*** Data for processing ***

(** [FlushPageImpl], case by case. *)
Lemma FlushPageImpl_paths (s : BufferPoolManager) p :
  inv s →
  match page_table_ s !! p with
  | None => FlushPageImpl p s = Some (s, false)
  | Some f =>
    ∃ pg, vec_read (pages_ s) f = Some pg ∧ page_id_ pg = p ∧ 0 ≤ f < pool_size_ s ∧
      FlushPageImpl p s =
      Some (Build (pool_size_ s)
              (<[Z.to_nat f := BuildPage (data_ pg) p (pin_count_ pg) false]> (pages_ s))
              (BuildDisk (next_page_id_ (disk_manager_ s))
                 (if is_dirty_ pg then <[p := data_ pg]> (stored (disk_manager_ s))
                  else stored (disk_manager_ s)))
              (page_table_ s) (replacer_ s) (free_list_ s), true)
  end.
Proof.
  intros Hinv. destruct (page_table_ s !! p) as [f|] eqn:Hp.
  - destruct (inv_lookup s p f Hinv Hp) as (pg & Hfr & Hid & Hpin & _ & Hf & Hfl & Hfc & _).
    exists pg. do 3 (split; [done|]). unfold FlushPageImpl. rewrite Hp, Hfr.
    cbn [mbind option_bind]. destruct (is_dirty_ pg) eqn:Hdirty; cbn [negb].
    + rewrite vec_write_in_range by lia. cbn [mbind option_bind]. by rewrite Hid.
    + f_equal. f_equal. destruct s as [ps pgs [nid st] pt r fl]. simpl in *. f_equal.
      symmetry. apply list_insert_id. apply vec_read_Some in Hfr as [_ ->].
      f_equal. destruct pg; simpl in *; congruence.
  - unfold FlushPageImpl. by rewrite Hp.
Qed.

(** [DeletePageImpl], case by case. *)
Lemma DeletePageImpl_paths (s : BufferPoolManager) p :
  inv s →
  if bool_decide (p = INVALID_PAGE_ID) then DeletePageImpl p s = Some (s, true)
  else
    match page_table_ s !! p with
    | None => DeletePageImpl p s = Some (s, true)
    | Some f =>
      ∃ pg, vec_read (pages_ s) f = Some pg ∧ page_id_ pg = p ∧ 0 ≤ pin_count_ pg ∧
        0 ≤ f < pool_size_ s ∧
        (0 < pin_count_ pg → DeletePageImpl p s = Some (s, false)) ∧
        (pin_count_ pg = 0 →
         DeletePageImpl p s =
         Some (Build (pool_size_ s)
                 (<[Z.to_nat f := BuildPage (data_ pg) INVALID_PAGE_ID 0 false]> (pages_ s))
                 (disk_manager_ s) (delete p (page_table_ s)) (replacer_ s)
                 (free_list_ s ++ [f]), true))
    end.
Proof.
  intros Hinv. unfold DeletePageImpl. case_bool_decide as Hinvalid.
  { destruct (Z.eqb_spec p INVALID_PAGE_ID); done. }
  destruct (Z.eqb_spec p INVALID_PAGE_ID); [done|].
  destruct (page_table_ s !! p) as [f|] eqn:Hp; [|done].
  destruct (inv_lookup s p f Hinv Hp) as (pg & Hfr & Hid & Hpin & _ & Hf & Hfl & Hfc & _).
  exists pg. do 4 (split; [done|]). rewrite Hfr. cbn [mbind option_bind]. split.
  - intros Hpos. destruct (Z.eqb_spec (pin_count_ pg) 0); [lia|done].
  - intros Hz. rewrite Hz. cbn [Z.eqb negb]. rewrite vec_write_in_range by lia.
    done.
Qed.

(** X16.  [UnpinPage].  On a page that is not resident it answers [true]
    and does nothing.  On a resident page whose pin count is already 0 it
    answers [false] and does nothing: a second release of the same pin is
    detected.  Otherwise it takes one pin off, ors [is_dirty] into the dirty
    flag, and changes no other frame, nor the page table, the free list or
    the disk; the frame becomes a candidate of the replacer, with its
    reference bit set, exactly when the last pin is released. *)
Theorem UnpinPage_releases_one_pin (s : BufferPoolManager) p d :
  inv s →
  ∃ s' r, UnpinPageImpl p d s = Some (s', r) ∧
    match page_table_ s !! p with
    | None => r = true ∧ s' = s
    | Some f =>
      ∃ pg, vec_read (pages_ s) f = Some pg ∧
        (pin_count_ pg = 0 → r = false ∧ s' = s) ∧
        (pin_count_ pg ≠ 0 →
         r = true ∧
         vec_read (pages_ s') f =
           Some (BuildPage (data_ pg) p (pin_count_ pg - 1) (is_dirty_ pg || d)) ∧
         (∀ g, g ≠ f → vec_read (pages_ s') g = vec_read (pages_ s) g) ∧
         page_table_ s' = page_table_ s ∧ free_list_ s' = free_list_ s ∧
         disk_manager_ s' = disk_manager_ s ∧
         (Clock.in_replacer (replacer_ s') f ↔ pin_count_ pg = 1) ∧
         (pin_count_ pg = 1 → vec_read (Clock.ref_f (replacer_ s')) f = Some true) ∧
         (∀ g, g ≠ f →
               Clock.in_replacer (replacer_ s') g ↔ Clock.in_replacer (replacer_ s) g))
    end.
Proof.
  intros Hinv. pose proof (UnpinPageImpl_paths s p d Hinv) as H.
  destruct (page_table_ s !! p) as [f|] eqn:Hp; [|by exists s, true].
  destruct H as (pg & Hfr & Hid & Hpin & Hf & Hzero & Hpos).
  destruct (inv_lookup s p f Hinv Hp) as (pg' & Hfr' & _ & _ & Hcand & _ & Hfl & Hfc & _).
  assert (pg' = pg) as -> by congruence.
  pose proof (Clock.wf_in _ (inv_replacer _ Hinv)) as Hlin.
  pose proof (Clock.wf_ref _ (inv_replacer _ Hinv)) as Hlref.
  destruct (decide (pin_count_ pg = 0)) as [Hz|Hnz].
  - exists s, false. split; [by apply Hzero|]. exists pg. split; [done|]. done.
  - eexists _, _. split; [apply Hpos; lia|]. exists pg. split; [done|].
    split; [done|]. intros _. split; [done|]. simpl.
    split; [apply vec_read_insert_eq; lia|].
    split; [intros g Hne; apply vec_read_insert_ne; lia|].
    do 3 (split; [done|]).
    destruct (Z.eqb_spec (pin_count_ pg) 1) as [H1|H1]; simpl.
    + split; [|split].
      * split; [done|]. intros _. unfold Clock.in_replacer. simpl.
        apply vec_read_insert_eq. lia.
      * intros _. apply vec_read_insert_eq. lia.
      * intros g Hne. unfold Clock.in_replacer. simpl.
        by rewrite vec_read_insert_ne by lia.
    + split; [|split; [done|done]]. rewrite Hcand. lia.
Qed.

(** X17.  [FlushPage] answers [false] and does nothing for a page that is
    not resident.  For a resident page it answers [true]; the page's bytes
    are on disk afterwards if the page was dirty, nothing else is written,
    and the dirty flag of its frame is cleared.  The pin counts, the page
    table, the free list and the replacer are not touched. *)
Theorem FlushPage_writes_dirty_page (s : BufferPoolManager) p :
  inv s →
  ∃ s' r, FlushPageImpl p s = Some (s', r) ∧
    (r = true ↔ is_Some (page_table_ s !! p)) ∧
    page_table_ s' = page_table_ s ∧ free_list_ s' = free_list_ s ∧
    replacer_ s' = replacer_ s ∧ pool_size_ s' = pool_size_ s ∧
    next_page_id_ (disk_manager_ s') = next_page_id_ (disk_manager_ s) ∧
    match page_table_ s !! p with
    | None => s' = s
    | Some f =>
      ∃ pg, vec_read (pages_ s) f = Some pg ∧
        vec_read (pages_ s') f = Some (BuildPage (data_ pg) p (pin_count_ pg) false) ∧
        (∀ g, g ≠ f → vec_read (pages_ s') g = vec_read (pages_ s) g) ∧
        ∀ q, stored (disk_manager_ s') !! q =
             if bool_decide (q = p) && is_dirty_ pg
             then Some (data_ pg) else stored (disk_manager_ s) !! q
    end.
Proof.
  intros Hinv. pose proof (FlushPageImpl_paths s p Hinv) as H.
  pose proof (inv_pages _ Hinv) as Hlen.
  destruct (page_table_ s !! p) as [f|] eqn:Hp.
  - destruct H as (pg & Hfr & Hid & Hf & Hflush).
    eexists _, _. split; [exact Hflush|]. split; [done|]. simpl.
    do 5 (split; [done|]). exists pg. split; [done|].
    split; [apply vec_read_insert_eq; lia|].
    split; [intros g Hne; apply vec_read_insert_ne; lia|].
    intros q. destruct (is_dirty_ pg); [|by rewrite andb_false_r].
    rewrite andb_true_r. case_bool_decide as Hq.
    + subst q. apply lookup_insert_eq.
    + by apply lookup_insert_ne.
  - exists s, false. split; [done|]. split; [|done]. split; [done|]. by intros [? ?].
Qed.
(** ** Claims on [classify_dataframe] *)

(** C9, as stated, fails in its conclusion: the value under the key is
    handed on whatever it is.  When the answer holds a list of two labels,
    the cell of the column [failure_type] is that list, not a string. *)
Lemma C9_counterexample :
  fst (fst (Samples.classify_frame (Samples.answers Samples.two_labels)
              Samples.frame)) = Returns 0
  /\ cell (snd (fst (Samples.classify_frame
                       (Samples.answers Samples.two_labels) Samples.frame)) 0)
       0 "failure_type"
     = Some (PyList [PyStr "Beam Generation"; PyStr "Cooling System"])
  /\ is_str (PyList [PyStr "Beam Generation"; PyStr "Cooling System"]) = false.
Proof. split; [|split]; reflexivity. Qed.
(** * LocalApi: the file-backed content store of tyzo-cli

    A shallow embedding of [src/localApi.ts] (class [LocalApi]): the
    collection registry, the entry store ([getEntry], [setEntry]), the
    query pipeline of [getEntries], and the asset store ([uploadAsset],
    [getAsset], [listAssets]).

    Conventions of the embedding.
    - JavaScript values are the inductive [value]; numbers are integers
      ([Z]), fractional and non-finite numbers are outside the model.
    - Property access is modelled for own properties of plain objects.
    - The file system is a finite map from directory paths to flat
      directory listings (file name, content) kept in [readdir] order.
      Paths are not normalised: the model is faithful for file names
      that are one path segment ([flat_name], and [plain_name] where
      the empty name, [.] and [..] would name a directory). A name with
      a path separator is outside the model (no listing holds such a
      name and the model's write to it fails, where [path.join] would
      resolve it into another directory), so every property that
      depends on which file a call reads or writes states the names as
      hypotheses.
    - Promises are run to completion one after the other: an [async]
      method is a function from the store to a [result] (and the new
      store when it writes).
    - Builtins and collaborators the class calls but does not define
      ([JSON], [Date], [localeCompare], ajv, [convertZodSchema],
      [doesMatchFilter], sharp) are section variables. *)

From stdpp Require Import gmap strings list fin_maps pretty.
From Stdlib Require Import Ascii ZArith Sorting.Sorted Sorting.Permutation.

Local Open Scope string_scope.
Local Open Scope Z_scope.

(** ** JavaScript values and exceptions *)

#[warnings="-register-all"]
Inductive value : Type :=
  | VUndefined
  | VNull
  | VBool (b : bool)
  | VNum (n : Z)
  | VStr (s : string)
  | VArr (items : list value)
  | VObj (fields : list (string * value)).

Inductive error : Type :=
  | JsError (message : string)   (* throw new Error(message) *)
  | TypeError                    (* property read on null / undefined, bad path argument *)
  | SyntaxError                  (* JSON.parse *)
  | FsError.                     (* rejected node:fs promise (ENOENT, ...) *)

Inductive result (A : Type) : Type :=
  | Ok (a : A)
  | Throw (e : error).
Arguments Ok {A} a.
Arguments Throw {A} e.

Definition bind {A B} (m : result A) (k : A -> result B) : result B :=
  match m with
  | Ok a => k a
  | Throw e => Throw e
  end.

Notation "'do' x <- m ; k" := (bind m (fun x => k))
  (at level 10, x name, m at level 100, k at level 200).

Definition or_throw {A} (o : option A) (e : error) : result A :=
  match o with
  | Some a => Ok a
  | None => Throw e
  end.

(* try { body } catch { return fallback } *)
Definition try_catch {A} (body : result A) (fallback : A) : A :=
  match body with
  | Ok a => a
  | Throw _ => fallback
  end.

Definition is_nullish (v : value) : bool :=
  match v with
  | VUndefined | VNull => true
  | _ => false
  end.

Definition is_undefined (v : value) : bool :=
  match v with
  | VUndefined => true
  | _ => false
  end.

Definition is_null (v : value) : bool :=
  match v with
  | VNull => true
  | _ => false
  end.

*** End of Data for processing ***

◆ **About this exercise**:
Copy out the lines above exactly, beginning at the one that contains "(r = true ↔" and ending at the one that contains "None => s' = s".

◆ **Reply**:
    (r = true ↔ is_Some (page_table_ s !! p)) ∧
    page_table_ s' = page_table_ s ∧ free_list_ s' = free_list_ s ∧
    replacer_ s' = replacer_ s ∧ pool_size_ s' = pool_size_ s ∧
    next_page_id_ (disk_manager_ s') = next_page_id_ (disk_manager_ s) ∧
    match page_table_ s !! p with
    | None => s' = s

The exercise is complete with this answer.